Begin at the top of the records and copy each line exactly. The line containing "may change. *)" is the last one to include.

[Stored entries]
□ □ □ □ □

(** [await this.client.m(...)] outside a [try]: a rejection is
    rethrown. *)
Definition await (q : Request) : Prog (Resp q) :=
  Do q (fun r => match r with inl e => Throw e | inr v => Ret v end).

Fixpoint bind {A B : Type} (p : Prog A) (f : A -> Prog B) : Prog B :=
  match p with
  | Ret a => f a
  | Throw e => Throw e
  | Do q k => Do q (fun r => bind (k r) f)
  end.

(** A client answers every request from its state, which the request
    may change. *)
Class Client (St : Type) : Type :=
  handle : forall q : Request, St -> (DavError + Resp q) * St.

(** Running a program against a client: the outcome, the final state
    of the client and the requests issued, in order. *)
Fixpoint run {St : Type} `{Client St} {A : Type} (p : Prog A) (s : St)
  : (DavError + A) * St * list Request :=
  match p with
  | Ret a => (inr a, s, [])
  | Throw e => (inl e, s, [])
  | Do q k =>
      let '(r, s') := handle q s in
      let '(out, s'', issued) := run (k r) s' in
      (out, s'', q :: issued)
  end.

(** The payload of a response and the bytes of a [putFileContents]
    argument, as a backend reads them. *)
Definition payload {T : Type} (r : Response T) : T :=
  match r with Envelope d => d | Plain v => v end.

Definition putBytes (d : PutData) : JS.Buffer :=
  match d with
  | PutStream content => JS.drain content
  | PutBuffer content => content
  end.
(** * ClashStream: the stream-URL cache and the range proxy of [server.js]

  The development embeds the parts of [server.js] that own state or
  decide a response: the [urlCache] map with the registration blocks
  of [/search] and [/play/:videoId], the clean-up loop of [/search],
  and the [/proxy/:streamId] handler with the callbacks it installs.
  The extraction tool, the clock, the random source and the HTTP
  runtime are inputs of the model. *)

From Stdlib Require Import ZArith String Ascii List Lia Bool.
From stdpp Require Import base gmap strings fin_maps.
Import ListNotations.

Open Scope Z_scope.

(** ** JavaScript primitives used by the handlers *)

Module Js.

(** One digit of [Number.prototype.toString(36)]: [0-9] then [a-z]. *)
Definition digit36 (d : Z) : ascii :=
  if d <? 10 then ascii_of_nat (Z.to_nat (48 + d))
  else ascii_of_nat (Z.to_nat (87 + d)).

(** Digits of a non-negative integer, most significant first, pushed in
    front of [acc]. [fuel] bounds the number of further divisions. *)
Fixpoint digits36 (fuel : nat) (n : Z) (acc : string) : string :=
  let acc' := String (digit36 (n mod 36)) acc in
  match fuel with
  | O => acc'
  | S fuel' => if n / 36 =? 0 then acc' else digits36 fuel' (n / 36) acc'
  end.

(** [n.toString(36)] for an integer [n]. *)
Definition toString36 (n : Z) : string :=
  if n <? 0
  then String "-"%char (digits36 (Z.to_nat (Z.log2 (- n))) (- n) EmptyString)
  else digits36 (Z.to_nat (Z.log2 n)) n EmptyString.
(** C3 (amended): [search] re-raises an embedding or index-query failure
    unchanged in each mode, while [get_similar_content] turns any failure
    of its vector-mode search into an empty result list. *)
Theorem C3_search_propagates_similar_absorbs env q top_k alpha w e :
  let k := match top_k with Some k => k | None => DEFAULT_TOP_K end in
  let a := match alpha with Some a => a | None => HYBRID_ALPHA end in
  let d := docs (lazy_state env w) in
  (embed_query env q = inl e ->
     fst (search env q "vector" top_k alpha w) = inl e /\
     fst (search env q "hybrid" top_k alpha w) = inl e) /\
  (forall v, embed_query env q = inr v -> query_near_vector env d v k = inl e ->
     fst (search env q "vector" top_k alpha w) = inl e) /\
  (forall v, embed_query env q = inr v -> query_hybrid env d q v a k = inl e ->
     fst (search env q "hybrid" top_k alpha w) = inl e) /\
  (query_bm25 env d q k = inl e -> fst (search env q "keyword" top_k alpha w) = inl e) /\
  (forall n, fst (search env q "vector" (Some n) None w) = inl e ->
     get_similar_content env q n w = (inr [], snd (search env q "vector" (Some n) None w))).
Proof.
  intros k a d.
  split; [|split; [|split; [|split]]];
    try (rewrite !search_lazy;
         unfold search_body, hybrid_search, vector_search, keyword_search,
           bind, try_except, gets, lift, ret, raise; simpl; fold k a d).
  - intro He. rewrite He. auto.
  - intros v Hv Hq. rewrite Hv, Hq. reflexivity.
  - intros v Hv Hq. rewrite Hv, Hq. reflexivity.
  - intro Hq. rewrite Hq. reflexivity.
  - intros n Hs. unfold get_similar_content, try_except, bind.
    destruct (search env q "vector" (Some n) None w) as [[e'|rs] w']; simpl in *.
    + reflexivity.
    + discriminate.
Qed.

□ □ □ □ □

Response area
(** [await this.client.m(...)] outside a [try]: a rejection is
    rethrown. *)
Definition await (q : Request) : Prog (Resp q) :=
  Do q (fun r => match r with inl e => Throw e | inr v => Ret v end).

Fixpoint bind {A B : Type} (p : Prog A) (f : A -> Prog B) : Prog B :=
  match p with
  | Ret a => f a
  | Throw e => Throw e
  | Do q k => Do q (fun r => bind (k r) f)
  end.

(** A client answers every request from its state, which the request
    may change. *)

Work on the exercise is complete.